■ INSTRUCTIONS TO FOLLOW
In the records that follow, find the line with "Definition cause (d"; from there, retype every line exactly through the line with "(λ m, (MICE.mechanism", which also belongs to the answer.
*** Opening SUPPLIED INFORMATION ***
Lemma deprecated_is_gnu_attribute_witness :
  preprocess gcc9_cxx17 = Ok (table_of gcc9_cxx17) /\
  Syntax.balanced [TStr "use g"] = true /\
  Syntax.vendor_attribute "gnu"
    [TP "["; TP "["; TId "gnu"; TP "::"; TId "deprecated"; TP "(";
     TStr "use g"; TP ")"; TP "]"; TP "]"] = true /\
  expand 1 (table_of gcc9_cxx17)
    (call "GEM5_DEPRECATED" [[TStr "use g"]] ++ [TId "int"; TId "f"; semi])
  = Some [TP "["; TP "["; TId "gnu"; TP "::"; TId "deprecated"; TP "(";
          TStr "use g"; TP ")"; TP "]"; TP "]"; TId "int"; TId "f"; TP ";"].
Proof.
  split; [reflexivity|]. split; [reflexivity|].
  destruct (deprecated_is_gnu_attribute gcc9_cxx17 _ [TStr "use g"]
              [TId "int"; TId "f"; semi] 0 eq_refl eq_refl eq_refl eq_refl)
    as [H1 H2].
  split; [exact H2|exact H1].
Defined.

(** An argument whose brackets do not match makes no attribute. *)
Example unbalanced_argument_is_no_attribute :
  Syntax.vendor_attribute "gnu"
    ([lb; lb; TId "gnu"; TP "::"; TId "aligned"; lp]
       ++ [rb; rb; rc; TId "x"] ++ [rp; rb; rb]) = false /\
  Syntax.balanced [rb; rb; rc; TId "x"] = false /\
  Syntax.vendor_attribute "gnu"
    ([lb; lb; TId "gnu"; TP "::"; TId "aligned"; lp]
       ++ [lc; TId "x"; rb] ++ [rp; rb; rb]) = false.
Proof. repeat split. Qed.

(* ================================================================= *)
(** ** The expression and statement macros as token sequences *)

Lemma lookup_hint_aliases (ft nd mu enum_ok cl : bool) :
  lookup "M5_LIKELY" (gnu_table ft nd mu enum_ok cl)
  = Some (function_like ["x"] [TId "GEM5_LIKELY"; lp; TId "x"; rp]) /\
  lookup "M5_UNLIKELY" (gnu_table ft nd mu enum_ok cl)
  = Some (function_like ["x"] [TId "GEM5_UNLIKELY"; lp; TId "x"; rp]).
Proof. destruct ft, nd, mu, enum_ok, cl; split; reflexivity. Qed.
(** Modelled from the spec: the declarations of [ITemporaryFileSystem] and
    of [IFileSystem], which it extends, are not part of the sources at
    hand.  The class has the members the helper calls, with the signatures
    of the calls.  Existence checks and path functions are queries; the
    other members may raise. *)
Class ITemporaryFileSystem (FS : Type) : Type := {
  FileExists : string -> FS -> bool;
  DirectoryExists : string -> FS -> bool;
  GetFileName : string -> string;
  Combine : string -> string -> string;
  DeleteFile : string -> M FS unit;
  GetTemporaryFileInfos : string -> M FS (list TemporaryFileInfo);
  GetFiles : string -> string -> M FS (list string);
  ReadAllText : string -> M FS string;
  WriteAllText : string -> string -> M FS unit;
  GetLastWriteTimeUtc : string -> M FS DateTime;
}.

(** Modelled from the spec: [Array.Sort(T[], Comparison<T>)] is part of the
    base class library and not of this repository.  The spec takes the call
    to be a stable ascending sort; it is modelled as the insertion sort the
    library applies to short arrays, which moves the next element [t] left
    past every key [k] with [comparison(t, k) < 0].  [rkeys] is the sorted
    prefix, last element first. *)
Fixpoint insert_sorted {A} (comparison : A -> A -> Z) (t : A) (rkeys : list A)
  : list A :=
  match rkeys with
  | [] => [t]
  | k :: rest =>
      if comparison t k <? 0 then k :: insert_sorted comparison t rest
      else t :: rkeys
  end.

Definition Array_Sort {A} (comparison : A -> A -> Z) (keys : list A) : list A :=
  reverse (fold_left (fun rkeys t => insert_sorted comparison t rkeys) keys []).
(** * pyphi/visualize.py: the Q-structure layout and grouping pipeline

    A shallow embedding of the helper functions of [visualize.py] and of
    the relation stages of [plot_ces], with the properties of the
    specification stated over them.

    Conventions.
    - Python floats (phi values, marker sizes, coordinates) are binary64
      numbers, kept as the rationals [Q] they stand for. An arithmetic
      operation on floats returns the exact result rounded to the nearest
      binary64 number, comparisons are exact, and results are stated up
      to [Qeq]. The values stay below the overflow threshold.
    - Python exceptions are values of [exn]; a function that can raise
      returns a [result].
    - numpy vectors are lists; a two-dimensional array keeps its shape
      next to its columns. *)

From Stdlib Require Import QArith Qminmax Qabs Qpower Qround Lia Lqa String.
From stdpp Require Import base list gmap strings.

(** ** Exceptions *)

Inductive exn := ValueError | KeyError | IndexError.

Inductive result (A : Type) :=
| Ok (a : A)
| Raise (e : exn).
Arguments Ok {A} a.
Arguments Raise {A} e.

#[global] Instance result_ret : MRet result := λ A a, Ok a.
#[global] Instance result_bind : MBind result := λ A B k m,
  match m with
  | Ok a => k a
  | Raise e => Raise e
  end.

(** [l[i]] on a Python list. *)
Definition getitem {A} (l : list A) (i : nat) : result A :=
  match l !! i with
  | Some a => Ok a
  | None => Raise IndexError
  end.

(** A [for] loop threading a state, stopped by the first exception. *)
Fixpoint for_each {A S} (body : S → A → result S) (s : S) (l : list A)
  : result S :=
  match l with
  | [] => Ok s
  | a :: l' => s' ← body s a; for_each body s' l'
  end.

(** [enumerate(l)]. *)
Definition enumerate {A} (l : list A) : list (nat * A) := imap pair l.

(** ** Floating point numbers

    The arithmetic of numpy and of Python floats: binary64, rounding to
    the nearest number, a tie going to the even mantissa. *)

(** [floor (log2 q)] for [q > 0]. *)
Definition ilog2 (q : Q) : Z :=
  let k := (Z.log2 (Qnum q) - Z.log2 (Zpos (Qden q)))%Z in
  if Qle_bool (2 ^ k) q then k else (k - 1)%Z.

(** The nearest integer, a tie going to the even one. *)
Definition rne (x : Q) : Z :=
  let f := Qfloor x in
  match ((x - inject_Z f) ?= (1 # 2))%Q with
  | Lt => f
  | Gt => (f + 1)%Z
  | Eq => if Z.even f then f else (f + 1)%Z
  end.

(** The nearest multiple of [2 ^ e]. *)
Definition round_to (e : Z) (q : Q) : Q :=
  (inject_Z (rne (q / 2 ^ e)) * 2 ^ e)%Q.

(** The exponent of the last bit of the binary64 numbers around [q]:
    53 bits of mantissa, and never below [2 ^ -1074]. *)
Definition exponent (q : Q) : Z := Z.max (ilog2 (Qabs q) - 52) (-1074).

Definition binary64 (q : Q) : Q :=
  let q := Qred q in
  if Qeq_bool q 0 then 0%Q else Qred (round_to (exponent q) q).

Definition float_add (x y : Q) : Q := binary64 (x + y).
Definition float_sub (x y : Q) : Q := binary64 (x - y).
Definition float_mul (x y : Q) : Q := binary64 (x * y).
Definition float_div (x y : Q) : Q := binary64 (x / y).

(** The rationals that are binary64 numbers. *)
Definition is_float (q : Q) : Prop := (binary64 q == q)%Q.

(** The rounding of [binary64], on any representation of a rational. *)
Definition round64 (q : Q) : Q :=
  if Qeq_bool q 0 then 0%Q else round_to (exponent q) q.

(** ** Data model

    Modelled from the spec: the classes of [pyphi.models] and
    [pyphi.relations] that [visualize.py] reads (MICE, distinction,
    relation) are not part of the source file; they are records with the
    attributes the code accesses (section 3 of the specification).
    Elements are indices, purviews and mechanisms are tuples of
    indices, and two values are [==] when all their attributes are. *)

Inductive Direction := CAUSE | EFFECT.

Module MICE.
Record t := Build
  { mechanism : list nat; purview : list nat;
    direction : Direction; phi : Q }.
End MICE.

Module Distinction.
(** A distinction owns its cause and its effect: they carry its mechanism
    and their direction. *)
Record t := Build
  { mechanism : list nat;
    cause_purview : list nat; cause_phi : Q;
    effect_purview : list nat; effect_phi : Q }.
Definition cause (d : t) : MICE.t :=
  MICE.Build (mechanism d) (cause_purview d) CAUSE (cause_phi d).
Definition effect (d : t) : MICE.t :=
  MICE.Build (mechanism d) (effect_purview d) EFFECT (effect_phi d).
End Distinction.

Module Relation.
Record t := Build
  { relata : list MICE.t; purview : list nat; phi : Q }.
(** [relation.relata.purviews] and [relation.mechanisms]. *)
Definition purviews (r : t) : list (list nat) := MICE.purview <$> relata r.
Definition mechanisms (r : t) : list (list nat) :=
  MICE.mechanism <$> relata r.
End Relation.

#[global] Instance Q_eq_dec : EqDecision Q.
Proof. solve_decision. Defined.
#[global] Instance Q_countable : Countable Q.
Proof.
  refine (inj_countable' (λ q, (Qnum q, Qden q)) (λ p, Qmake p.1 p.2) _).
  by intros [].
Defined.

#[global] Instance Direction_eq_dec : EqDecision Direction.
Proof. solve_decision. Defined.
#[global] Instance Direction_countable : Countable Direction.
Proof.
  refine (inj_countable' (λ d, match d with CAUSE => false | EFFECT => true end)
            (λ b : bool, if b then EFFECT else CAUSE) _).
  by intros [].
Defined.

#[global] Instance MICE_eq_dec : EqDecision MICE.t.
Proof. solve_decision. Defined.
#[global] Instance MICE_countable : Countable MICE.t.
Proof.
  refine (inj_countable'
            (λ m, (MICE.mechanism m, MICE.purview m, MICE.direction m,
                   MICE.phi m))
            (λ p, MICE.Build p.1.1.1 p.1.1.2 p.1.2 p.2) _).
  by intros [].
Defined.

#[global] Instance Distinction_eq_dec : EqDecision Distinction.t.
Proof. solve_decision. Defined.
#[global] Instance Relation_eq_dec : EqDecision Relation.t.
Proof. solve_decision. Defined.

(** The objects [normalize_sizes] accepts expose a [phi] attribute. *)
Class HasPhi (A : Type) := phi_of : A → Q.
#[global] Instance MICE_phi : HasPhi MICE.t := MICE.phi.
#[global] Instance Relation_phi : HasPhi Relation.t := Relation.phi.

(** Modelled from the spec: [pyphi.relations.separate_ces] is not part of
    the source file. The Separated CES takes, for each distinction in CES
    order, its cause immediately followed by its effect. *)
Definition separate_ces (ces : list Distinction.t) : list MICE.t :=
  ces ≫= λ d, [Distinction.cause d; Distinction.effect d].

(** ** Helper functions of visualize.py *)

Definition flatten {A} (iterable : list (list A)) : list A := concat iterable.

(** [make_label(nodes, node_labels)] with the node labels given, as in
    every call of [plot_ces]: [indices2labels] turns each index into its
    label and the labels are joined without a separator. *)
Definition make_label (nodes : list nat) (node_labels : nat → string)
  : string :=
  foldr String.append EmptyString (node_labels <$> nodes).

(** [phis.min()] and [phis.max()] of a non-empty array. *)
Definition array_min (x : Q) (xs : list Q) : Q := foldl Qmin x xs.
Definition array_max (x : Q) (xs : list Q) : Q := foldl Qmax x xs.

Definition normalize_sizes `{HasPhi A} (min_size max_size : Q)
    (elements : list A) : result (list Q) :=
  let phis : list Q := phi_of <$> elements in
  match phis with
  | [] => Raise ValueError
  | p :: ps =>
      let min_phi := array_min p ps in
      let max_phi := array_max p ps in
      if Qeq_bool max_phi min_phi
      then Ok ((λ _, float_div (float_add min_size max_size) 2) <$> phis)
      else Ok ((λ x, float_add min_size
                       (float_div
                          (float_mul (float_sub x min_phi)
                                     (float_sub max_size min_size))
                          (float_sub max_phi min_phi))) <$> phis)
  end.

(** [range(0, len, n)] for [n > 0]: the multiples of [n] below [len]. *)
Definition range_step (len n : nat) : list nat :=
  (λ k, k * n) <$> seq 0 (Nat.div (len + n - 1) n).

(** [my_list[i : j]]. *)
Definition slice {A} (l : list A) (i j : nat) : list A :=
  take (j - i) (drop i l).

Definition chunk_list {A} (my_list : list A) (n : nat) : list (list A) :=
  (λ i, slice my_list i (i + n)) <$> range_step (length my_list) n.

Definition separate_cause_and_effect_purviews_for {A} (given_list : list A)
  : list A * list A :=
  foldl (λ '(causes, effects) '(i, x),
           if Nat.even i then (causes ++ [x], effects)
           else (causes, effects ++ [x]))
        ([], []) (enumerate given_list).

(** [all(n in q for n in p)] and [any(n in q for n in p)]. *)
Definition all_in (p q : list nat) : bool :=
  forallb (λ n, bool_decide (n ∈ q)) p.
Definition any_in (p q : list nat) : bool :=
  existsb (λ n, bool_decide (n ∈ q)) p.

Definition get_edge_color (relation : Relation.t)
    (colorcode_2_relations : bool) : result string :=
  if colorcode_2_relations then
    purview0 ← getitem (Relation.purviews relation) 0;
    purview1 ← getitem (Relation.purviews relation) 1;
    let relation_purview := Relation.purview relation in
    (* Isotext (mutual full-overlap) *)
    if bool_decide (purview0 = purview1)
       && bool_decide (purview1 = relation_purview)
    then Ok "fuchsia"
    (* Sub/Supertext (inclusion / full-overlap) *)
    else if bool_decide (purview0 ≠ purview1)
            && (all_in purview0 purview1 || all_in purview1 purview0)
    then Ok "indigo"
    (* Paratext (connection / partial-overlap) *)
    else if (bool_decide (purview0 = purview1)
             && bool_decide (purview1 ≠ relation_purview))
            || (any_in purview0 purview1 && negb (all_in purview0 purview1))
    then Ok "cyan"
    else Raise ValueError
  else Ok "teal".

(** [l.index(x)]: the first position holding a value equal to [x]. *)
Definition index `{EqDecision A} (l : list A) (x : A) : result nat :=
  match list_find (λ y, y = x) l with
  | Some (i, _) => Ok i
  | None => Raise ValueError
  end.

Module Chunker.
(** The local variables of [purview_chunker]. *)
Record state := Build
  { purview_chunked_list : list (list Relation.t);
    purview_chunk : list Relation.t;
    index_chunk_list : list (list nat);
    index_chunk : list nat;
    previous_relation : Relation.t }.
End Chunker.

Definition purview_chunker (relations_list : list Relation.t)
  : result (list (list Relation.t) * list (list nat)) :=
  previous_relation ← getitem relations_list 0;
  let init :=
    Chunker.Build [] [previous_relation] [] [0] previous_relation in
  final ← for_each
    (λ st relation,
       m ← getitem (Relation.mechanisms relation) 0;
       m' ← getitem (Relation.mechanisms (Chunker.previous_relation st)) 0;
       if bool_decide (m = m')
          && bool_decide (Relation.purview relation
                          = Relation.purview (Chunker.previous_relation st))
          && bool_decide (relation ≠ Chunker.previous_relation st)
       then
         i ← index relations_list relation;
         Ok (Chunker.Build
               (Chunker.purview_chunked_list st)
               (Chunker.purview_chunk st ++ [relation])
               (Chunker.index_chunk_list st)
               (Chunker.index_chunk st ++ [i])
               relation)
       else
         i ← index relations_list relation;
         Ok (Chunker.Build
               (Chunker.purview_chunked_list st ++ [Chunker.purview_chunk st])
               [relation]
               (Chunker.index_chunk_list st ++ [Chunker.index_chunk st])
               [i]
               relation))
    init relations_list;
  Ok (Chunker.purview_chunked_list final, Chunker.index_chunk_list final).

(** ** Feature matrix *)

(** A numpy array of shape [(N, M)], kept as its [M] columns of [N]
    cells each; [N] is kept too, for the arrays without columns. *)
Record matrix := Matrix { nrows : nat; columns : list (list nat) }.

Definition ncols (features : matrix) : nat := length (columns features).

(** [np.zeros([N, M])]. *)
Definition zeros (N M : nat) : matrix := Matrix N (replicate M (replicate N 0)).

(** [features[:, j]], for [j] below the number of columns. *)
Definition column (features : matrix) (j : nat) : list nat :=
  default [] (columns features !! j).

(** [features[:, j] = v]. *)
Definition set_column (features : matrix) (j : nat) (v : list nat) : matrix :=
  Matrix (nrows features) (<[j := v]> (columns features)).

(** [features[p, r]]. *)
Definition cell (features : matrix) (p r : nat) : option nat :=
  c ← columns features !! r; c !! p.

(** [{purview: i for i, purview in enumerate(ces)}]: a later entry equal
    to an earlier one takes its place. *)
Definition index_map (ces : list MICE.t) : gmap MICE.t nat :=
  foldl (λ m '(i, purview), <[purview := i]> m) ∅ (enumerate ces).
*** Closing SUPPLIED INFORMATION ***
*** Opening SUPPLIED INFORMATION ***
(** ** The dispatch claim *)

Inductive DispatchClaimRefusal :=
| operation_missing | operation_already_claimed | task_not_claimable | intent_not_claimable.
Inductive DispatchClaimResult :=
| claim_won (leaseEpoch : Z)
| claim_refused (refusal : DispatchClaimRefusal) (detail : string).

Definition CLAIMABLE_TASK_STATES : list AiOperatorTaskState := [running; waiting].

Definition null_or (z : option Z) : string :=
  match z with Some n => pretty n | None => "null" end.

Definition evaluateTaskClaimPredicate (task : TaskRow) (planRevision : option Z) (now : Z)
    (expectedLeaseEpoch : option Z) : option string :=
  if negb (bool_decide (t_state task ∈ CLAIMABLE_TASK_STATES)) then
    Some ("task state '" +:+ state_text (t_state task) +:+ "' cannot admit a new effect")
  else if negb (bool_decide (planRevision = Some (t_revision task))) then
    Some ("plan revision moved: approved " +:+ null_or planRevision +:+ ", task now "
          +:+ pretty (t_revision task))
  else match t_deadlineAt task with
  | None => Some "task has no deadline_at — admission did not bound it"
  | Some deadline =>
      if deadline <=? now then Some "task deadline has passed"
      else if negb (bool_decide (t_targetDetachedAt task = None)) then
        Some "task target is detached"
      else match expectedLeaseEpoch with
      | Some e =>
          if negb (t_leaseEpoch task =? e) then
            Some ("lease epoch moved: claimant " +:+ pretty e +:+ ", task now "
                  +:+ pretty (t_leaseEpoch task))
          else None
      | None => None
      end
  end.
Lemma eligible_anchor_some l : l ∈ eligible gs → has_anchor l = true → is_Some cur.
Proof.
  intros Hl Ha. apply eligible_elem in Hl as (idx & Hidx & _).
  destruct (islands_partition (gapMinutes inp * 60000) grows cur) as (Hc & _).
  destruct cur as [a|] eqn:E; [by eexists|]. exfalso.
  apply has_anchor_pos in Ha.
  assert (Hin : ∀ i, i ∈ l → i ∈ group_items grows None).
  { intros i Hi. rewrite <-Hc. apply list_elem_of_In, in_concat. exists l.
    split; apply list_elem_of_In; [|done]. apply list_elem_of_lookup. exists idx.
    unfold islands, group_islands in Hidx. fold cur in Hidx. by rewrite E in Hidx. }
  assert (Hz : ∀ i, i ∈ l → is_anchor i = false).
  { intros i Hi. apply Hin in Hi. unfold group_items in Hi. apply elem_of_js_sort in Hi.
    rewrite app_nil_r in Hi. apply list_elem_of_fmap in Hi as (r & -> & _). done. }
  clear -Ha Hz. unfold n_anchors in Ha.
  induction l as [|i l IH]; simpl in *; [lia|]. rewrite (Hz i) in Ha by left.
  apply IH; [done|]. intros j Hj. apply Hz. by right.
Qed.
*** Closing SUPPLIED INFORMATION ***
■ WRITTEN RESPONSE
Definition cause (d : t) : MICE.t :=
  MICE.Build (mechanism d) (cause_purview d) CAUSE (cause_phi d).
Definition effect (d : t) : MICE.t :=
  MICE.Build (mechanism d) (effect_purview d) EFFECT (effect_phi d).
End Distinction.

Module Relation.
Record t := Build
  { relata : list MICE.t; purview : list nat; phi : Q }.
(** [relation.relata.purviews] and [relation.mechanisms]. *)
Definition purviews (r : t) : list (list nat) := MICE.purview <$> relata r.
Definition mechanisms (r : t) : list (list nat) :=
  MICE.mechanism <$> relata r.
End Relation.

#[global] Instance Q_eq_dec : EqDecision Q.
Proof. solve_decision. Defined.
#[global] Instance Q_countable : Countable Q.
Proof.
  refine (inj_countable' (λ q, (Qnum q, Qden q)) (λ p, Qmake p.1 p.2) _).
  by intros [].
Defined.

#[global] Instance Direction_eq_dec : EqDecision Direction.
Proof. solve_decision. Defined.
#[global] Instance Direction_countable : Countable Direction.
Proof.
  refine (inj_countable' (λ d, match d with CAUSE => false | EFFECT => true end)
            (λ b : bool, if b then EFFECT else CAUSE) _).
  by intros [].
Defined.

#[global] Instance MICE_eq_dec : EqDecision MICE.t.
Proof. solve_decision. Defined.
#[global] Instance MICE_countable : Countable MICE.t.
Proof.
  refine (inj_countable'
            (λ m, (MICE.mechanism m, MICE.purview m, MICE.direction m,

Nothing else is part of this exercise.